The third moment occurred when I accompanied someone through the Spiritual Exercises in everyday life. As anyone will tell you, the true director of the Spiritual Exercises is God; but through our weekly meetings, I came firsthand to see how God was working in this retreatant's life and how the retreatant became more and more aware of God. Grace-filled!
This fall as I commence the next stage of my Jesuit formation called regency, I'll be working at Saint Peter's University. I begin with great excitement and joy to know that accompanying students on retreats, service projects and in everyday moments will all serve as opportunities to encounter God.
Fr. Nacciarone serves the people of God in pastoral ministry on Staten Island, New York.
As I celebrate 65 years as a Jesuit and 51 years as a priest, I reflect back in gratitude on what this vocation has meant to me. I cannot conceive of a calling that would allow me to teach in a high school in Buffalo, study chemistry at MIT, spend a year in Austria working with American soldiers, spending 40 years in three African countries teaching at universities, colleges of education, major seminaries and promoting vocations among young Africans, as well as visiting the homes of the poor in shanty compounds and rural villages.

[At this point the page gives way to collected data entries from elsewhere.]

(** * mapshader.sources: source lifecycle, transform pipeline and catalog builder

    A shallow embedding of [mapshader/sources.py].  Python objects become
    records, attribute assignment becomes explicit state passing in a small
    state-and-exception monad, and the collaborators that live outside the
    module (format loaders, the transform registry, [os.path], geopandas,
    xarray) are fields of a type class so that every definition can be
    evaluated once an instance is supplied. *)

From Stdlib Require Import ZArith Bool Ascii String List Lia DecimalString.
From stdpp Require Import base option list strings gmap.

Local Open Scope string_scope.

(** ** Python runtime: strings, exceptions, outcomes *)

Module Py.

(** [needle in hay] for two [str] operands. *)
Fixpoint str_contains (needle hay : string) : bool :=
  String.prefix needle hay ||
  match hay with
  | EmptyString => false
  | String _ hay' => str_contains needle hay'
  end.

(** [s.startswith(p)] *)
Definition startswith (s p : string) : bool := String.prefix p s.

(** Truthiness of a [str]: only the empty string is falsy. *)
Definition truthy_str (s : string) : bool :=
  match s with EmptyString => false | String _ _ => true end.

(** Truthiness of a value that is either [None] or a [str]. *)
Definition truthy (o : option string) : bool :=
  match o with None => false | Some s => truthy_str s end.

(** Truthiness of a value that is either [None] or a list. *)
Definition truthy_list {A} (o : option (list A)) : bool :=
  match o with None | Some [] => false | Some (_ :: _) => true end.

(** [o is None] *)
Definition is_none {A} (o : option A) : bool :=
  match o with None => true | Some _ => false end.

(** [o == s] where [o] is [None] or a [str]. *)
Definition eq_str (o : option string) (s : string) : bool :=
  match o with None => false | Some s' => String.eqb s' s end.

(** What an f-string prints for a value that is [None] or a [str]. *)
Definition format (o : option string) : string :=
  match o with None => "None" | Some s => s end.

Inductive exn : Type :=
| ValueError (msg : string)
| TypeError (msg : string)
| AttributeError (msg : string)
| KeyError (key : string)
| IndexError (msg : string)
| NotImplementedError
| OSError (msg : string)
| FileNotFoundError (msg : string)
| OtherError (cls msg : string).
(** ** C10: the addresses of a returned route *)

(** C10.  Whenever [get_safe_route] returns a response, the [address] under
    [origin] and the one under [destination] are the request's [origin] and
    [destination] strings themselves, whatever the geocoder replied. *)
Theorem addresses_echo_the_request P str req log resp log' :
  get_safe_route P str req log = (Return resp, log') ->
  exists origin_entry destination_entry,
    getitem_key resp "origin" = Return origin_entry /\
    getitem_key origin_entry "address" = Return (VStr (origin req)) /\
    getitem_key resp "destination" = Return destination_entry /\
    getitem_key destination_entry "address" = Return (VStr (destination req)).
Proof.
  intro H. apply get_safe_route_Return, get_safe_route_body_Return in H.
  destruct H as (osearch & dsearch & ocoords & dcoords & routes & rcoords & alerts & H).
  cbv zeta in H. destruct H as (_ & _ & _ & _ & _ & _ & _ & _ & -> & _).
  exists (VDict [("address", VStr (origin req)); ("coordinates", ocoords)]),
         (VDict [("address", VStr (destination req)); ("coordinates", dcoords)]).
  repeat split; reflexivity.
Qed.

(** The theorem above at the sample request. *)
Lemma addresses_echo_the_request_nyc :
  get_safe_route city status_colon_detail nyc [] = (Return nyc_response, nyc_calls) /\
  exists origin_entry destination_entry,
    getitem_key nyc_response "origin" = Return origin_entry /\
    getitem_key origin_entry "address" = Return (VStr "Times Square, NYC") /\
    getitem_key nyc_response "destination" = Return destination_entry /\
    getitem_key destination_entry "address" = Return (VStr "Central Park, NYC").
Proof.
  assert (Hrun : get_safe_route city status_colon_detail nyc []
                 = (Return nyc_response, nyc_calls)) by (vm_compute; reflexivity).
  split; [exact Hrun |].
  exact (addresses_echo_the_request _ _ _ _ _ _ Hrun).
Defined.
(** * MLK archive scripts: scraper, downloader and index generator

    A shallow embedding of the three scripts of the repository
    ([scrape_mlk_records.py], [download_to_s3.py], [generate_index.py])
    and the properties their description states about them.

    Conventions of the embedding.
    - A Python [str] is a [string]; a character is identified with its code
      point, below 256.  [lower] and [isspace] are Python's on that range.
    - A [dict] used as a map is a [gmap]; [d.get(k, v)] is [default v (d !! k)].
    - Python integers are unbounded: [Z].
    - Logging and printing are left out; every other effect (HTTP calls,
      bucket calls, files written, counters) is explicit state.
    - Library calls whose result the scripts only pass along ([urljoin],
      [urlparse(..).path], the HTML parser, the web server, the bucket
      service, the clock) are parameters; each returns or raises.
    - The tasks of the downloader's worker pool are run one after the other,
      in the order they are submitted. *)

From Stdlib Require Import ZArith Ascii String List Bool Lia.
From Stdlib Require Import Numbers.DecimalString.
From stdpp Require Import base option list gmap strings.

Set Warnings "-register-all".

Local Open Scope string_scope.
Local Open Scope Z_scope.

(* ===================================================================== *)
(** * Python strings *)
(* ===================================================================== *)

Module PyStr.

(** Characters that need a code to be written. *)
Definition LF : ascii := ascii_of_nat 10.
Definition CR : ascii := ascii_of_nat 13.
Definition DQUOTE : ascii := ascii_of_nat 34.
Definition BACKSLASH : ascii := ascii_of_nat 92.

Definition chr (c : ascii) : string := String c EmptyString.

(** [len(s)] *)
Definition len (s : string) : Z := Z.of_nat (String.length s).

(** [c.lower()] on code points below 256: A-Z, and the Latin-1 capitals
    U+00C0..U+00DE but U+00D7. *)
Definition lower_char (c : ascii) : ascii :=
  let n := nat_of_ascii c in
  if ((65 <=? n) && (n <=? 90))%nat then ascii_of_nat (n + 32)
  else if ((192 <=? n) && (n <=? 222) && negb (n =? 215))%nat then ascii_of_nat (n + 32)
  else c.
(** * Kids-news article generator: the request orchestration of
      [services/geminiService.ts] and the article handler of [App.tsx]

    The service functions are asynchronous TypeScript functions that talk to a
    remote generative service through [ai.models.generateContent].  They are
    embedded here as programs of a small state-and-exception monad: the state
    is the chronological log of observable events (remote requests and console
    output), the exception is the thrown JavaScript [Error].  The remote
    service, the process environment and [JSON.parse] are the host the code
    runs in; they are a parameter of every program. *)

From Stdlib Require Import NArith ZArith Ascii String.
From stdpp Require Import base option list.
From Stdlib Require Import Lia.
(** The count is one more than the last, and highest, location. *)
Lemma below_last_successor (locations : list Z) :
  StronglySorted Z.lt locations ->
  forall count : Z,
    Forall (fun location =>
              location < last (map (fun l => l + 1) locations) count)
      locations
    /\ (locations <> [] ->
        In (last (map (fun l => l + 1) locations) count - 1) locations).
Proof.
  induction 1 as [| x locations Hsorted IH Hx]; intros count.
  - split; [constructor | intros H; contradiction H; reflexivity].
  - cbn [map]. rewrite last_cons. destruct (IH (x + 1)) as [Hbelow Hin].
    split.
    + constructor; [| exact Hbelow].
      destruct locations as [| y locations]; [cbn; lia |].
      inversion Hbelow; subst. inversion Hx; subst. lia.
    + intros _. destruct locations as [| y locations].
      * left. cbn. lia.
      * right. apply Hin. discriminate.
Qed.

(** One turn of the loop over the colour attachments. *)
Definition AttachColorBuffer (subpass : SubpassInfo) (framebuffer : Framebuffer)
    (location : Z) (carried : (Z -> GLenum) * Z) : M ((Z -> GLenum) * Z) :=
  let '(drawBuffers, attachmentCount) := carried in
  let attachment := colorAttachments subpass location in
  framebuffer <- deref (Some framebuffer) ;;
  let textureView := GetTextureView framebuffer attachment in
  let texture := Texture_GetHandle (TextureView_GetTexture textureView) in
  emit (glFramebufferTexture2D GL_DRAW_FRAMEBUFFER
          (GL_COLOR_ATTACHMENT0 + location) GL_TEXTURE_2D texture 0) ;;;
  let drawBuffers :=
    array_set drawBuffers location (GL_COLOR_ATTACHMENT0 + location) in
  let attachmentCount := location + 1 in
  assert (TextureFormat_eqb
            (Texture_GetFormat (TextureView_GetTexture textureView))
            R8G8B8A8Unorm) ;;;
  ret (drawBuffers, attachmentCount).

Lemma AttachColorBuffers_turns (subpass : SubpassInfo) (framebuffer : Framebuffer) :
  AttachColorBuffers subpass (Some framebuffer)
  = for_each (SetLocations subpass) (AttachColorBuffer subpass framebuffer)
      (fun _ => GL_NONE, 0).
Proof.
  unfold AttachColorBuffers, SetLocations. rewrite IterateBitSet_filter.
  reflexivity.
Qed.

Lemma AttachColorBuffer_turn (subpass : SubpassInfo) (framebuffer : Framebuffer)
    (x : Z) (drawBuffers0 : Z -> GLenum) (count0 : Z) :
  AttachColorBuffer subpass framebuffer x (drawBuffers0, count0)
  = ([AttachColor subpass framebuffer x],
     if TextureFormat_eqb
          (Texture_GetFormat (ColorTexture subpass framebuffer x)) R8G8B8A8Unorm
     then Some (array_set drawBuffers0 x (GL_COLOR_ATTACHMENT0 + x), x + 1)
     else None).
Proof.
  unfold AttachColorBuffer, AttachColor, ColorTexture, assert.
  cbn [deref]. rewrite bind_ret_l. cbv zeta. rewrite bind_emit.
  destruct (TextureFormat_eqb _ _); reflexivity.
Qed.
(** * The Pareto distribution of boost/math/distributions/pareto.hpp

    The header is a template over [RealType].  This development instantiates
    it twice.

    The first instance has exact arithmetic: a value is a real number or one
    of the three non-finite values a floating-point type has, so that the
    [isfinite] guards of the header keep their meaning.  Rounding and
    overflow are not part of this instance.  It carries the results that
    rest on the checks and the branch comparisons alone: which checks run,
    in which order, which error is raised, and where two entry points run
    the same computation.  A floating-point type decides these comparisons
    exactly.

    The second instance, [Double], is [double]: IEEE 754 binary64 numbers
    with their rounded arithmetic.  It carries the results on the values
    the entry points return. *)

From Stdlib Require Import Reals Lra Bool String List ZArith.
From Stdlib Require Import Floats.
Import ListNotations.

Open Scope R_scope.
Open Scope string_scope.

(** ** The numeric type *)

Inductive RealType : Type :=
| Finite (r : R)
| PosInf
| NegInf
| NaN.

Declare Scope fp_scope.
Delimit Scope fp_scope with fp.
Bind Scope fp_scope with RealType.

Definition isfinite (x : RealType) : bool :=
  match x with
  | Finite _ => true
  | _ => false
  end.

(** Sign of a real, [None] at zero (the model has a single zero). *)
Definition Rsign (r : R) : option bool :=
  if Rlt_dec 0 r then Some true
  else if Rlt_dec r 0 then Some false
  else None.

Definition inf_of (positive : bool) : RealType :=
  if positive then PosInf else NegInf.

Definition Fneg (x : RealType) : RealType :=
  match x with
  | Finite a => Finite (- a)
  | PosInf => NegInf
  | NegInf => PosInf
  | NaN => NaN
  end.
(** When [_read_file] returns, it returns what [_read_file_decode] makes
    of the bytes of the file the path leads to. *)
Lemma read_file_Return_inv (self : FileManagerMixin) (w w' : world) (path : string)
    (format : option string) (x : unicode * string) :
  _read_file self path format w = (Return x, w') ->
  exists data, file_at w path data /\ _read_file_decode path format data = Return x.
Proof.
  unfold _read_file. intros H.
  apply bind_Return_inv in H as (isfile & w1 & Hi & H).
  unfold os_path_isfile in Hi.
  destruct (os_stat path w) as [[[k n]|e] ws] eqn:Hs.
  2:{ injection Hi as <- <-. discriminate. }
  apply os_stat_inv in Hs as (Hf & Hk & ->).
  destruct n as [data mt| |]; injection Hi as <- <-; try discriminate.
  cbn [negb] in H.
  apply bind_Return_inv in H as (b & w2 & Ho & H).
  unfold lift in H. injection H as H _.
  exists data. split; [by exists k, mt|].
  enough (b = data) by congruence.
  unfold FileManagerMixin_open, with_perm_to_403 in Ho.
  destruct (with_file _ _ w) as [r w3] eqn:Hw.
  destruct r as [b'|e]; [|discriminate]. injection Ho as -> ->.
  unfold with_file in Hw. rewrite bind_run in Hw.
  unfold io_open_r in Hw. rewrite bind_run in Hw.
  destruct (call _ _ w) as [[u|e] wc] eqn:Hc; [|discriminate].
  apply call_Return_inv in Hc as [_ ->].
  rewrite bind_run in Hw. unfold get in Hw. rewrite Hf, Hk in Hw.
  rewrite bind_run in Hw. unfold modify, ret in Hw.
  unfold f_read in Hw. simpl f_name in Hw. rewrite bind_run in Hw.
  destruct (call _ _ _) as [[u'|e] wc] eqn:Hc.
  2:{ destruct (f_close _ _) as [[?|?] ?]; discriminate. }
  apply call_Return_inv in Hc as [_ ->].
  rewrite bind_run in Hw. unfold get in Hw. cbn [fs set_open_files] in Hw.
  rewrite Hk in Hw. unfold ret in Hw.
  destruct (f_close _ _) as [[?|?] ?]; [|discriminate].
  by injection Hw as -> _.
Qed.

Where else could I have been equally happy working among the affluent on the Upper East Side of Manhattan at St. Ignatius Loyola Parish as well as among the poor in Mariner's Harbor on Staten Island, where the parish is made up of Africans, African-Americans, European Americans and Hispanics of various backgrounds, all sharing the difficult life of the working poor? All of this is combined with life in community with my fellow Jesuits from many nations.
Every morning in my prayer, I can only be grateful for such a life. What is there not to be happy with? The Lord has blessed me with this vocation, and I only pray that I may live it well for the remaining years of my life, serving His people who reveal to me the riches of His person in the many men and women who have enriched my life.